Words by Angus Bell Young // Images by Jordan Curtis Hughes
1/ the music: is it shit or is it good?
Matt Healy is on the tip of everyone’s tongue, whether you’ve known the band since their 2012 debut or have only seen the interview where he talks about Oasis and think, who’s this guy sorta looks like that rat from flushed away? On stage you can feel the intensity of Matt’s passion from the sweet sweaty dulcet tones belting from his chest, backed by a band dressed to their classic nines against an intricate open playhouse. There’s no question the band have well settled in to what is the last Australian show of their world tour “being funny in a foreign language”. The musicality speaks for itself. And I know it’s not part of the music section but I also know I speak for everyone when I say I really want to lick Matt Healy’s sideburns.
2/ the community: who even listens to The 1975?
Well before I had the opportunity to review this show, I started some research as you do, in to what kind of audience base The 1975 actually procures. And to my astonishment it was about 20% of my mates. But please don’t take that as a sign of poor taste, it’s in fact very much the opposite. While falling within that tricky pop-rock genre, what they’re able to bring their fans is an authenticity, similar to (dare I say) a level of intimacy I’ve only seen with crowd who love artists such as Frank Ocean and Conan Gray.
The audience at Sunday night’s sold out Qudos Bank Arena were lit up, long before The 1975 took stage, packing in for LA-based support Wallice, whose show was a tasteful compliment to their headliner. The crowd loved it. You can tell when a crowd bloody loves it when they put their phones away, like when people at dinner shut the fuck up when the meal is delicious. Sublime.
My point is this: you can tell a lot about an act by the audience they pull; The 1975 showed they were so proud of their fans who could share the love, and sing and dance and cry and sing some more together.

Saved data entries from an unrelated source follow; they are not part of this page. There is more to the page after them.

(** * vibe-code: configuration merge, mode switch and staleness check

    A shallow embedding of the configuration core of the vibe-code CLI
    (types/index.ts, core/config-manager.ts, core/mode-manager.ts, the
    commands start, mode, init and config with their actions in the CLI
    entry point, and the version comparison of
    core/claude-integration.ts), and the properties its specification
    states about it.

    Conventions of the embedding:
    - a TypeScript optional field [f?: T | undefined] is an [option T];
    - a value of static type [unknown] (what JSON.parse returns, what a
      Zod schema receives) is a [value];
    - an [async] function is a state transformer over the [World] (the
      file system as the process sees it) whose outcome is either a
      returned value or a thrown exception (a rejected promise);
    - the [Result<T>] of the sources is the two-variant type [Result]. *)

From Stdlib Require Import ZArith NArith Ascii String List Lia Bool.
From stdpp Require Import base option gmap strings list.

Open Scope string_scope.
Set Warnings "-register-all".

(** ** JavaScript values and the Zod combinators the schemas use *)

(** Runtime values, as far as configuration objects need them.  An object
    is the list of its own properties in insertion order; a property
    whose value is [VUndef] counts as absent for Zod and for
    JSON.stringify. *)
Inductive value : Type :=
| VUndef
| VNull
| VBool (b : bool)
| VNum (n : Z)
| VStr (s : string)
| VArr (items : list value)
| VObj (props : list (string * value)).

(** [obj[key]] on an object given by its property list. *)
Fixpoint getProp (key : string) (props : list (string * value)) : value :=
  match props with
  | [] => VUndef
  | (k, v) :: rest => if String.eqb k key then v else getProp key rest
  end.

(** The characters a string literal here cannot hold. *)
Definition dquote : string := String (ascii_of_nat 34) EmptyString.
Definition newline : string := String (ascii_of_nat 10) EmptyString.

(** [a ?? b] where [b] is itself possibly undefined. *)
Definition nullishOpt {A : Type} (a b : option A) : option A :=
  match a with
  | Some x => Some x
  | None => b
  end.

(** [a ?? b] where [b] is a defined value. *)
Definition nullish {A : Type} (a : option A) (b : A) : A :=
  match a with
  | Some x => x
  | None => b
  end.

Notation "a ?? b" := (nullish a b) (at level 45, left associativity).
Notation "a ??? b" := (nullishOpt a b) (at level 44, left associativity).

(** [schema.optional()]: undefined passes through as undefined. *)
Definition zOptional {A : Type} (inner : value -> option A) (v : value)
  : option (option A) :=
  match v with
  | VUndef => Some None
  | _ => match inner v with
         | Some a => Some (Some a)
         | None => None
         end
  end.

(** [schema.default(d)]: undefined is replaced by [d]. *)
Definition zDefault {A : Type} (inner : value -> option A) (d : A) (v : value)
  : option A :=
  match v with
  | VUndef => Some d
  | _ => inner v
  end.

(** [z.string()]. *)
Definition zString (v : value) : option string :=
  match v with
  | VStr s => Some s
  | _ => None
  end.

(** The element-wise part of [z.array(inner)]. *)
Fixpoint zItems {A : Type} (inner : value -> option A) (items : list value)
  : option (list A) :=
  match items with
  | [] => Some []
  | v :: rest =>
      match inner v, zItems inner rest with
      | Some a, Some l => Some (a :: l)
      | _, _ => None
      end
  end.

(** [z.array(inner)]. *)
Definition zArray {A : Type} (inner : value -> option A) (v : value)
  : option (list A) :=
  match v with
  | VArr items => zItems inner items
  | _ => None
  end.

(** ** types/index.ts *)

Inductive Mode : Type := learning | guided | expert.

Inductive ChecklistType : Type :=
| ck_pre | ck_post | ck_owasp | ck_api | ck_full | ck_none.

Inductive StandardType : Type := std_typescript | std_api.

#[global] Instance Mode_eq_dec : EqDecision Mode.
Proof. solve_decision. Defined.
#[global] Instance ChecklistType_eq_dec : EqDecision ChecklistType.
Proof. solve_decision. Defined.
#[global] Instance StandardType_eq_dec : EqDecision StandardType.
Proof. solve_decision. Defined.

Definition modeName (m : Mode) : string :=
  match m with
  | learning => "learning"
  | guided => "guided"
  | expert => "expert"
  end.

Definition checklistName (c : ChecklistType) : string :=
  match c with
  | ck_pre => "pre"
  | ck_post => "post"
  | ck_owasp => "owasp"
  | ck_api => "api"
  | ck_full => "full"
  | ck_none => "none"
  end.

Definition standardName (s : StandardType) : string :=
  match s with
  | std_typescript => "typescript"
  | std_api => "api"
  end.
(** * a0-jax: the self-play training pipeline of [train_agent.py]

    A shallow embedding of [train_agent.py] and the properties of its
    trajectory compiler ([prepare_training_data]), of the corpus collection
    ([collect_selfplay_data]), of the loss ([loss_fn]) and of the mini-batch
    loop of [train].

    Conventions of the embedding:
    - a Python exception is a value [Raise e] of the type [result];
    - an array is a list, an array of shape (games, plies) a list of lists;
    - sizes (batch sizes, corpus sizes, lengths) are natural numbers; the
      bounds of [range] and of slices, which the source obtains by
      subtraction, are integers of [Z];
    - the trajectory compiler is polymorphic in the type of rewards, with the
      unary minus as a parameter; the loss is stated on real numbers, which
      stand for the single precision floats of the source (rounding is not
      modelled). *)

From Stdlib Require Import List Arith ZArith Bool Lia PeanoNat.
From Stdlib Require Import Reals Lra.
Import ListNotations.

Set Implicit Arguments.

(** ** Exceptions *)

(** The exceptions the modelled code can raise.  None of them is raised by a
    statement of the source: they come from built-ins and library calls.
    [ConfigurationError] is raised nowhere; it names the outcome that the
    specification asks for on a buffer smaller than one mini-batch. *)
Inductive exn : Type :=
| IndexError
| TypeError
| ValueError
| ZeroDivisionError
| ConfigurationError.

Inductive result (A : Type) : Type :=
| Ok (a : A)
| Raise (e : exn).

Arguments Ok {A} a.
Arguments Raise {A} e.

Definition bind {A B : Type} (r : result A) (k : A -> result B) : result B :=
  match r with
  | Ok a => k a
  | Raise e => Raise e
  end.

Declare Scope result_scope.
Delimit Scope result_scope with result.
Notation "x <- r ;; k" := (bind r (fun x => k))
  (at level 61, r at next level, right associativity) : result_scope.
Notation "' p <- r ;; k" := (bind r (fun p => k))
  (at level 61, p pattern, r at next level, right associativity) : result_scope.
Open Scope result_scope.

(** A [for] loop whose body may raise: the state is threaded from left to
    right and the first exception ends the loop. *)
Fixpoint for_each {A S : Type} (body : S -> A -> result S) (xs : list A) (s : S)
  : result S :=
  match xs with
  | [] => Ok s
  | x :: xs' => s' <- body s x ;; for_each body xs' s'
  end.

(** [xs[i]] for an index that is not negative. *)
Definition getitem {A : Type} (xs : list A) (i : nat) : result A :=
  match nth_error xs i with
  | Some x => Ok x
  | None => Raise IndexError
  end.

(** ** Data model *)

Module TrainingExample.
(** The dataclass [TrainingExample]; its fields hold one example, or, after
    stacking, one array per field. *)
Record t (S A V : Type) : Type := Build
  { state : S;
    action_weights : A;
    value : V }.
End TrainingExample.

Module MoveOutput.
(** The dataclass [MoveOutput]; the fields are arrays over the games of a
    batch, and after the scan over the games and the plies. *)
Record t (S R T A : Type) : Type := Build
  { state : S;
    reward : R;
    terminated : T;
    action_weights : A }.
End MoveOutput.

(** ** The trajectory compiler *)

Section Compiler.

Variables Obs AW V : Type.

(** Unary minus on rewards. *)
Variable neg : V -> V.

Definition Sample : Type := TrainingExample.t Obs AW V.

Definition Trajectories : Type :=
  MoveOutput.t (list (list Obs)) (list (list V)) (list (list bool))
               (list (list AW)).

(** The body of the loop over [j]: the state of the loop is the variable
    [value] ([None] as in the source) and the buffer.  The conversion of the
    value to a single precision array leaves it as it is. *)
Definition ply_step (state : list Obs) (is_terminated : list bool)
    (action_weights : list AW) (reward : list V) (L : nat)
    (acc : option V * list Sample) (j : nat)
  : result (option V * list Sample) :=
  let idx := L - 1 - j in
  t <- getitem is_terminated idx ;;
  if (t : bool) then Ok acc
  else
    let '(value, buffer) := acc in
    v <- match value with
         | None => getitem reward idx
         | Some v => Ok (neg v)
         end ;;
    s <- getitem state idx ;;
    a <- getitem action_weights idx ;;
    Ok (Some v, buffer ++ [TrainingExample.Build s a v]).
Definition get_scaled_image_file `{Imaging} (image_obj : Image) (side : Z)
    : Result ContentFile :=
  match Image_resize image_obj (side, side) ANTIALIAS with
  | Raise e => Raise e
  | Return scaled =>
      match Image_save_JPEG scaled with
      | Raise e => Raise e
      | Return image_file => Return image_file
      end
  end.

Section WithHashlib.
Context {H : Hashlib} {I : Imaging}.

Definition name_profile_image (username : string) (side : Z) : string :=
  md5_hexdigest username ++ "_profile_" ++ str_of_int side ++ ".jpeg".

Definition store_profile_image (image_file : ContentFile) (side : Z)
    (username : string) : M string :=
  let dest_name := name_profile_image username side in
  ex ← storage_exists dest_name;
  (if ex : bool then storage_delete dest_name else mret tt) ;;
  path ← storage_save dest_name image_file;
  mret path.

(** The crop box of a picture that is not square. *)
Definition crop_box (width height : Z) : Z * Z * Z * Z :=
  let side := if (width <? height)%Z then width else height in
  ((width - side) / 2, (height - side) / 2,
   (width + side) / 2, (height + side) / 2)%Z.

Definition generate_profile_images (image_file : File) (username : string)
    : M unit :=
  image_obj ← Image_open image_file;
  (* first center-crop the image if needed (but no scaling yet). *)
  let '(width, height) := Image_size image_obj in
  image_obj ←
    (if negb (width =? height)%Z
     then lift (Image_crop image_obj (crop_box width height))
     else mret image_obj);
  for_each [30; 50; 120; 500]%Z (fun side =>
    scaled_image_file ← lift (get_scaled_image_file image_obj side);
    (* Store the file. *)
    store_profile_image scaled_image_file side username ;; mret tt).

(** *** The upload view *)

Record User := { username : string; is_staff : bool }.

3/ the texture: is it all the same or is there something more?
The texture is unique and a whole new level to the two points above. At a Phoebe Bridgers concert you see a tidal wave of teen girls dressed in black jeans & black docs catching the train home, you worry you might have sat on the wrong carriage. Same as a My Chemical Romance show. Which, again, is no diss on their equally impervious reputations – the point here is what spread of appeal a band can have and how does that affect the experience of enjoying them. The 1975 sit on that wider scale for example, so as they play their second sold out arena show you feel like you’re part of something unique, that they don’t necessarily make an experience tailored to one type of niche, but an accessible one for everyone.
Their show was an almost two hour rodeo of their well known hits like ‘Oh Caroline’ whose spine tingling piano rings out across the Qudos like they recorded it there, and ‘Looking for Somebody (to love)’: its massive 80’s snare with a double kit giving us something to really move to.
The OG classics you know they play for the first three rows, like ‘Sex’ for example, and with an equally energising riff line; Matt was the one who undressed us, and we were right there with him. I’m not sad about my breakup, Matt, you are.
They ripped in to a 25 song with ‘When We Are Together’, climaxing us wit their classic cover of the Backstreet Boys ‘I Want It That Way’ and leaving us on an epic six song encore. Just when you thought it was over, Matt gave us so much more.
Part of the responsibility of reviewing music is to share with you the experience of attending. But the privilege all the same is keeping some of it under wraps. A show such as the one The 1975 gives you is a special one, so if you’re in New Zealand or Japan for their next leg, it doesn’t matter who you are: you’re in for something truly special.